Introduction to electric potential energy (calculus based physics version).
00:00 Introduction: in this introduction to electric potential energy (calculus based physics version), we start by quickly reviewing the basic definition of work as a path integral and the definition of potential energy for a path-independent (conservative) force. We review how to compute potential energies by using a known conservative force, and we apply this idea to finding the potential energy for a uniform electric field and the potential energy between two point charges. Finally, we compute the potential energy associated with a distribution of many charges.
01:14 Chapter 1: quick review of work and potential energy. We give a quick reminder of work as a path integral and the fact that the integral can be written with and F*dl inside or as Fcos(phi)dl if we want to use the angle between the force vector and the path increment. We also include a reminder of the definition of a conservative force: a force for which the work integral is path independent. Next, we introduce the potential energy as a book-keeping device for computing work: if the work integral is path-independent, then it only depends on initial and final position. So work integrals for conservative forces can be analyzed by comparing the initial and final values of a potential energy function that depends only on initial and final position. Finally we give a reminder that the work done by a conservative force is the negative of the change in potential energy, and we give an example from gravitation to make that minus sign more intuitive.
04:09 Chapter 2: strategy for computing electric potential energies. We review the basic strategy for computing the potential energy associated with a conservative force: compute the work integral and express the result as the negative of a change in a quantity. That quantity is the potential energy function!

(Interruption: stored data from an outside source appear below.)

Lemma jump_resolution_witness :
  searchLabel "l" (instrs jumper) = 2
  /\ evalLoop 10 jumper [jumper] 0 ∅ initial = evalLoop 9 jumper [jumper] 3 ∅ initial
  /\ evalLoop 10 jumper [jumper] 5 ∅ initial = Done None initial.
Proof.
  destruct (jump_resolution 9 jumper [jumper]) as (Hjump & Hend).
  destruct (Hjump 0 ∅ ∅ initial initial (EffectOperation OpJmp ["l"]) "l"
              eq_refl eq_refl) as (Hfound & _).
  destruct (Hfound 2 eq_refl) as (Hs & Hgo & _).
  - intros k Hk. destruct k as [|[|k]]; simpl; [discriminate|discriminate|lia].
  - split; [exact Hs|]. split; [exact Hgo|]. apply Hend. simpl. lia.
Defined.

(** ** [store] *)

Lemma slot_inv {X} (key : Key) (h : Heap.t X) data i :
  Heap.slot key h = Some (data, i) ->
  Heap.storage h !! base key = Some data /\ i < length data
  /\ offset key = Num (Z.of_nat i).
Proof.
  unfold Heap.slot. destruct (Heap.storage h !! base key) as [d|]; [|discriminate].
  destruct (offset key) as [z| | |]; try discriminate.
  case_bool_decide as Hz; [|discriminate]. intros [= <- <-].
  split; [reflexivity|]. split; [lia|]. f_equal. lia.
Qed.

(** The heap writes whatever value it is handed, and reads it back. *)
Lemma write_read {X} (key : Key) (val : X) (h : Heap.t X) data i :
  Heap.slot key h = Some (data, i) ->
  exists h', Heap.write key val h = inr h' /\ Heap.read key h' = inr val.
Proof.
  intros Hslot. destruct (slot_inv _ _ _ _ Hslot) as (Hdata & Hi & Hoff).
  unfold Heap.write. rewrite Hslot. eexists. split; [reflexivity|].
  unfold Heap.read, Heap.slot. simpl. rewrite lookup_insert_eq, Hoff.
  rewrite length_insert. rewrite bool_decide_true by lia.
  rewrite Nat2Z.id. now rewrite list_lookup_insert_eq.
Qed.

Lemma write_dead {X} (key : Key) (val : X) (h : Heap.t X) :
  Heap.slot key h = None -> Heap.write key val h = inl (HeapError InvalidAccess).
Proof. intros Hslot. unfold Heap.write. now rewrite Hslot. Qed.

(** C7. For a [store] whose first operand is bound to the pointer [p] and
    whose second operand is bound to the value [v]: when the runtime type
    of [v] is not the element type of [p], the instruction raises a type
    error on argument 1 and the state, the heap in it, is as before; when
    the types agree the outcome is that of the heap's [write] of [v] at
    [p], which succeeds on a live slot, after which the slot reads [v].
    The heap itself accepts any value at a live slot. *)
Theorem store_type_checked (callee : Function -> Env -> M ReturnValue)
    x y (env : Env) funcs st p v :
  env !! x = Some (VPtr p) ->
  env !! y = Some v ->
  (typeOf v <> type p ->
     exists e,
       evalInstr callee (EffectOperation OpStore [x; y]) env funcs st = Raise e st
       /\ (e = BriliError "store argument 1 must be a {brilTyp}"
           \/ e = Thrown "store argument 1 must be a Pointer"))
  /\ (typeOf v = type p ->
      evalInstr callee (EffectOperation OpStore [x; y]) env funcs st
      = match Heap.write (loc p) v (heap st) with
        | inl e => Raise e st
        | inr h' => Done (NEXT, env) {| heap := h'; out := out st |}
        end)
  /\ (forall data i, Heap.slot (loc p) (heap st) = Some (data, i) ->
      (forall w : Value, exists h', Heap.write (loc p) w (heap st) = inr h')
      /\ (typeOf v = type p ->
          exists h',
            evalInstr callee (EffectOperation OpStore [x; y]) env funcs st
            = Done (NEXT, env) {| heap := h'; out := out st |}
            /\ Heap.read (loc p) h' = inr v)).
Proof.
  intros Hx Hy.
  assert (Hmatch : typeOf v = type p ->
            evalInstr callee (EffectOperation OpStore [x; y]) env funcs st
            = match Heap.write (loc p) v (heap st) with
              | inl e => Raise e st
              | inr h' => Done (NEXT, env) {| heap := h'; out := out st |}
              end).
  { intros Hty. unfold evalInstr, bind, lift. simpl. unfold evalEffectOp, bind, lift.
    rewrite (getPtr_ok _ env [x; y] 0 x p eq_refl Hx).
    destruct v as [b|q|n]; simpl in Hty; rewrite <- Hty.
    - rewrite (getBool_ok _ env [x; y] 1 y b eq_refl Hy).
      unfold onHeap_, onHeap, E_bind. now destruct (Heap.write _ _ _).
    - rewrite (getPtr_ok _ env [x; y] 1 y q eq_refl Hy).
      unfold onHeap_, onHeap, E_bind. now destruct (Heap.write _ _ _).
    - rewrite (getInt_ok _ env [x; y] 1 y n eq_refl Hy).
      unfold onHeap_, onHeap, E_bind. now destruct (Heap.write _ _ _). }
  split; [|split].
  - intros Hty. unfold evalInstr, bind, lift. simpl. unfold evalEffectOp, bind, lift.
    rewrite (getPtr_ok _ env [x; y] 0 x p eq_refl Hx).
    destruct (type p) eqn:Hp.
    + rewrite (getInt_mismatch _ env [x; y] 1 y v eq_refl Hy Hty). eauto.
    + rewrite (getBool_mismatch _ env [x; y] 1 y v eq_refl Hy Hty). eauto.
    + rewrite (getPtr_mismatch _ env [x; y] 1 y v eq_refl Hy Hty). eauto.
  - exact Hmatch.
  - intros data i Hslot. split.
    + intros w. destruct (write_read (loc p) w (heap st) data i Hslot) as (h' & Hw & _).
      eauto.
    + intros Hty. destruct (write_read (loc p) v (heap st) data i Hslot) as (h' & Hw & Hr).
      exists h'. rewrite (Hmatch Hty), Hw. auto.
Qed.
(** * The reconciliation loop of the cluster autoscaler

    A shallow embedding of [main] of the cluster autoscaler (package [main],
    the [for { select { case <-time.After(scanInterval): ... } } }] loop and
    the variables it keeps between iterations), together with the properties
    of the loop that its specification states.

    One iteration of the loop (a "tick") is a function of the variables the
    loop carries over and of the answers its collaborators give during that
    iteration.  The collaborators ([ScaleUp], [ScaleDown], the listers, ...)
    live in other files; they are taken as an interface, a record of
    functions over an opaque [World] that stands for everything outside the
    loop during one iteration (cluster, cloud provider, clock).

    [glog] output and the prometheus metrics ([updateLastTime],
    [updateDuration]) do not touch the variables of the loop and are left
    out; the wait on [time.After] between iterations is not modelled. *)

From Stdlib Require Import ZArith Lia.
From stdpp Require Import base option list strings gmap.

Local Open Scope Z_scope.

(** ** Time

    A [time.Time] is an instant, here a number of nanoseconds on one clock;
    a [time.Duration] is a signed number of nanoseconds. *)

Abbreviation Time := Z.
Abbreviation Duration := Z.

(** [t.Add(d)] *)
Definition Add (t : Time) (d : Duration) : Time := t + d.

(** [t.After(u)]: is [t] strictly later than [u]? *)
Definition After (t u : Time) : bool := u <? t.

Definition Second : Duration := 1000000000.
Definition Minute : Duration := 60 * Second.

(** The places of the loop body where [time.Now()] is read and the reading
    reaches a variable of the loop or an argument of a collaborator. *)
Inductive Site : Set :=
| AtScaledUp        (* lastScaleUpTime = time.Now() *)
| AtGateDelay       (* lastScaleUpTime.Add(scaleDownDelay).After(time.Now()) *)
| AtGateTrial       (* lastScaleDownFailedTrial.Add(scaleDownTrialInterval).After(time.Now()) *)
| AtCleanUp         (* usageTracker.CleanUp(time.Now().Add(-scaleDownUnneededTime)) *)
| AtFindUnneeded    (* FindUnneededNodes(..., usageTracker, time.Now()) *)
| AtFailedTrial.    (* lastScaleDownFailedTrial = time.Now() *)

(** The places in the order in which the loop body reaches them. *)
Definition sites : list Site :=
  [AtScaledUp; AtGateDelay; AtGateTrial; AtCleanUp; AtFindUnneeded; AtFailedTrial].
(** * AlphaSentinel: the synthetic series, the indicators and the scoring core

    A shallow embedding of the computational core of [src/App.jsx]
    ([seededRandom], [generateStockData], [calculateIndicators] and the
    derived signals of the [App] component), with the properties the
    specification states about it.

    Numbers.  A JavaScript number is modelled as a real number or one of the
    three special values of IEEE 754 (the two infinities and NaN).  Arithmetic
    on finite values is exact: binary64 rounding, overflow to an infinity and
    the sign of zero are outside the model (a zero divisor is treated as +0).
    What the model keeps is every place where the source can leave the finite
    numbers: division by zero, [Infinity - Infinity], the coercion of [null]
    and [undefined] in a comparison, and the [x || c] idiom on 0 and NaN.

    Dates and tickers.  The clock read by [new Date()] is an explicit argument
    of [generateStockData]: the time value of the call, in milliseconds since
    the epoch, together with the offset of the local time zone.  The day
    arithmetic of [setDate] is done in local time and the day printed by
    [toISOString] is the UTC day, as ECMAScript defines them; an ISO day string
    is kept as its day number since the epoch.  Time values are taken to stay
    in the range a [Date] can hold.  A ticker is a string of 8-bit characters,
    [charCodeAt] being the character code. *)

From Stdlib Require Import Reals Lra Lia ZArith Bool String Ascii List Permutation.
Import ListNotations.
(** * excel-to-word-sharepoint: the document-templating engine

    A shallow embedding of [create_word_from_template] (sharepoint_utils.py)
    and of the per-row pipeline of [main] (main.py), with the properties the
    specification states about them.

    Text.  A Python [str] is modelled as a list of 8-bit characters read as
    the code points U+0000..U+00FF (Latin-1): the column names and cell values
    of the spreadsheet are French text.  Where the code leaves that range
    (the NFKD decomposition inside [normalize_string]) code points are
    numbers.  The tables below ([str_lower], [isspace], [nfkd_char]) are the
    Latin-1 part of the Unicode tables behind [str.lower], [str.isspace] and
    [unicodedata.normalize]. *)

From Stdlib Require Import Ascii String.
From stdpp Require Import base decidable option list gmap strings pretty.

Open Scope list_scope.

(** ** Python text primitives *)

Definition text := list ascii.

Definition tx (s : string) : text := list_ascii_of_string s.

Definition code (c : ascii) : N := N_of_ascii c.

Definition chr (n : N) : ascii := ascii_of_N n.

Definition in_range (lo hi : N) (c : ascii) : bool :=
  (lo <=? code c)%N && (code c <=? hi)%N.

(** [str.isspace] on one character, which [str.split()] and the regular
    expression class [\s] use: TAB LF VT FF CR, FS GS RS US, SPACE, NEL and
    NO-BREAK SPACE. *)
Definition isspace (c : ascii) : bool :=
  in_range 9 13 c || in_range 28 31 c || (code c =? 32)%N
  || (code c =? 133)%N || (code c =? 160)%N.

(** The class [\d] of a [str] pattern: the decimal digits, which below
    U+0100 are 0..9 only. *)
Definition isdigit (c : ascii) : bool := in_range 48 57 c.

Definition lower_char (c : ascii) : ascii :=
  if in_range 65 90 c then chr (code c + 32)
  else if in_range 192 222 c && negb (code c =? 215)%N then chr (code c + 32)
  else c.

(** [str.lower()] *)
Definition str_lower (s : text) : text := map lower_char s.

(** [text.replace(old, new)] for one-character [old] and [new]. *)
Definition replace_char (old new : ascii) (s : text) : text :=
  map (fun c => if ascii_dec c old then new else c) s.

(** [text.split()]: the maximal runs of characters that are not white space. *)
Fixpoint str_split (s : text) : list text :=
  match s with
  | [] => []
  | c :: s' =>
      if isspace c then str_split s'
      else match s' with
           | [] => [[c]]
           | d :: _ =>
               if isspace d then [c] :: str_split s'
               else match str_split s' with
                    | w :: ws => (c :: w) :: ws
                    | [] => [[c]]
                    end
           end
  end.

(** [sep.join(parts)] *)
Fixpoint str_join (sep : text) (parts : list text) : text :=
  match parts with
  | [] => []
  | [w] => w
  | w :: ws => w ++ sep ++ str_join sep ws
  end.

(** [string.punctuation] *)
Definition punctuation : text :=
  tx "!" ++ [chr 34] ++ tx "#$%&'()*+,-./:;<=>?@[\]^_`{|}~".

(** ** Python values that reach the engine as column labels

    A column label of the row is a [str], or what pandas makes of a header
    cell that is not text (an integer), or [None]. *)
Inductive pyval : Type :=
  | PyStr (s : text)
  | PyInt (z : Z)
  | PyNone.

Global Instance pyval_eq_dec : EqDecision pyval.
Proof. solve_decision. Defined.

(** [str(v)] *)
Definition py_str (v : pyval) : text :=
  match v with
  | PyStr s => s
  | PyInt z => tx (pretty z)
  | PyNone => tx "None"
  end.

(** ** Key normalizer: [normalize_string] *)

Module Normalizer.

(** [unicodedata.normalize('NFKD', c)] for a character of the Latin-1 range:
    the code points of its compatibility decomposition.  The accents are the
    combining marks U+0300.. ; U+00B5 becomes U+03BC and the vulgar fractions
    carry U+2044. *)
Definition nfkd_char (c : ascii) : list N :=
  let n := code c in
  let base (b m : N) := [b; m] in
  match n with
  | 160 => [32] | 168 => [32; 776] | 170 => [97] | 175 => [32; 772]
  | 178 => [50] | 179 => [51] | 180 => [32; 769] | 181 => [956]
  | 184 => [32; 807] | 185 => [49] | 186 => [111]
  | 188 => [49; 8260; 52] | 189 => [49; 8260; 50] | 190 => [51; 8260; 52]
  | 192 => base 65 768 | 193 => base 65 769 | 194 => base 65 770
  | 195 => base 65 771 | 196 => base 65 776 | 197 => base 65 778
  | 199 => base 67 807
  | 200 => base 69 768 | 201 => base 69 769 | 202 => base 69 770
  | 203 => base 69 776
  | 204 => base 73 768 | 205 => base 73 769 | 206 => base 73 770
  | 207 => base 73 776
  | 209 => base 78 771
  | 210 => base 79 768 | 211 => base 79 769 | 212 => base 79 770
  | 213 => base 79 771 | 214 => base 79 776
  | 217 => base 85 768 | 218 => base 85 769 | 219 => base 85 770
  | 220 => base 85 776 | 221 => base 89 769
  | 224 => base 97 768 | 225 => base 97 769 | 226 => base 97 770
  | 227 => base 97 771 | 228 => base 97 776 | 229 => base 97 778
  | 231 => base 99 807
  | 232 => base 101 768 | 233 => base 101 769 | 234 => base 101 770
  | 235 => base 101 776
  | 236 => base 105 768 | 237 => base 105 769 | 238 => base 105 770
  | 239 => base 105 776
  | 241 => base 110 771
  | 242 => base 111 768 | 243 => base 111 769 | 244 => base 111 770
  | 245 => base 111 771 | 246 => base 111 776
  | 249 => base 117 768 | 250 => base 117 769 | 251 => base 117 770
  | 252 => base 117 776 | 253 => base 121 769 | 255 => base 121 776
  | _ => [n]
  end%N.

(** [unicodedata.normalize('NFKD', text)] *)
Definition nfkd (s : text) : list N := flat_map nfkd_char s.

(** [.encode('ASCII', 'ignore').decode('ASCII')]: the code points that are
    not ASCII are left out. *)
Definition encode_ascii_ignore (u : list N) : text :=
  map chr (filter (fun n => (n < 128)%N) u).

(** The [for char in string.punctuation] loop. *)
Definition replace_punctuation (s : text) : text :=
  fold_left (fun t char => replace_char char " "%char t) punctuation s.

Definition normalize_string (v : pyval) : text :=
  match v with
  | PyStr s =>
      let s := encode_ascii_ignore (nfkd s) in
      let s := str_lower s in
      let s := replace_punctuation s in
      str_join (tx " ") (str_split s)
  | _ => str_lower (py_str v)
  end.

End Normalizer.
(** [try { body } catch (err) { handler }] *)
Definition try_catch {A} (body : M A) (handler : Error -> M A) : M A := fun w =>
  match body w with
  | (Return a, w') => (Return a, w')
  | (Throw e, w') => handler e w'
  end.

(** *** fs

    The directories of the server exist (it creates them when it starts)
    and the disk takes what is written: a write succeeds; reading or
    unlinking a missing file throws. *)

Definition existsSync (p : string) : M bool := fun w =>
  (Return (bool_decide (is_Some (fs w !! p))), w).

Definition readFileSync (p : string) : M Buffer := fun w =>
  match fs w !! p with
  | Some data => (Return data, w)
  | None => (Throw (ENOENT p), w)
  end.

Definition writeFileSync (p : string) (data : Buffer) : M unit := fun w =>
  (Return tt, with_fs (insert p data) w).

Definition unlinkSync (p : string) : M unit := fun w =>
  match fs w !! p with
  | Some _ => (Return tt, with_fs (delete p) w)
  | None => (Throw (ENOENT p), w)
  end.

(** the entries directly inside [dir] *)
Definition readdirSync (dir : string) : M (list string) := fun w =>
  (Return (omap (fun '(p, _) =>
             match strip_prefix (dir +:+ "/") p with
             | Some f => if bool_decide (length (split_on "/" f) = 1%nat)
                         then Some f else None
             | None => None
             end) (map_to_list (fs w))), w).

(** *** browser, clock, random *)

Definition getBrowser : M unit := fun w =>
  if launch_ok w then (Return tt, with_browsers (S (browsers w)) w)
  else (Throw LaunchError, w).

Definition browser_close : M unit := fun w =>
  (Return tt, with_browsers (pred (browsers w)) w).

(** The page of the site at the given viewport, loaded and settled. *)
Definition getPage (viewport : string) : M unit := fun w =>
  if goto_ok w then (Return tt, w) else (Throw NavigationError, w).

05:40 Chapter 3: electric potential energy for a uniform field. We compute the potential energy associated with a uniform electric field in two different ways. First, we assume the work is path independent (in other words, we assume the electric force is conservative). This allows us to choose a simpler path for the integral and we obtain an electric potential energy of qEy. Second, we use the geometry of the dot product to integrate along a curved path and arrive at the same result, showing that the result of the work integral does not depend on the path, but only on the initial and final y values.
11:00 Chapter 4: electric potential energy between two point charges. We compute the potential energy between two point charges in two different ways: first we assume the force is path independent, then choose a clever path from the starting point to the finishing point so that the dot product in the work integral becomes trivial along each part of the path integral (one part of the path is on an arc and the other is radial). We compute the work integral on this path and arrive at the potential energy function 1/(4pi*epsilon_0)*qq_0/r. Second, we show using the geometry of the dot product that the work integral comes out the same, even on an arbitrary path from the starting point to the finishing point. Finally, we compare the graphs of the electric potential energy for two point charges for the cases of like and unlike charges. We also show that we have implicitly chosen a reference point for the potential energy already: U(r) is zero when r goes to infinity. This will matter later when we work with electric potential in the next video!
18:01 Chapter 5: electric potential energy for a collection of many charges. We examine two different cases for the potential energy of a collection of charges. First, we compute the total electric potential energy for a collection of n point charges. The potential energies have to be carefully added up pairwise with no double counting, and we express the total potential energy in summation notation. Second, we compute the potential energy contribution given by introducing a new charge to a collection of existing charges and express that contribution in summation notation. This formula plays a major role in some of our electric potential calculations in the next couple videos.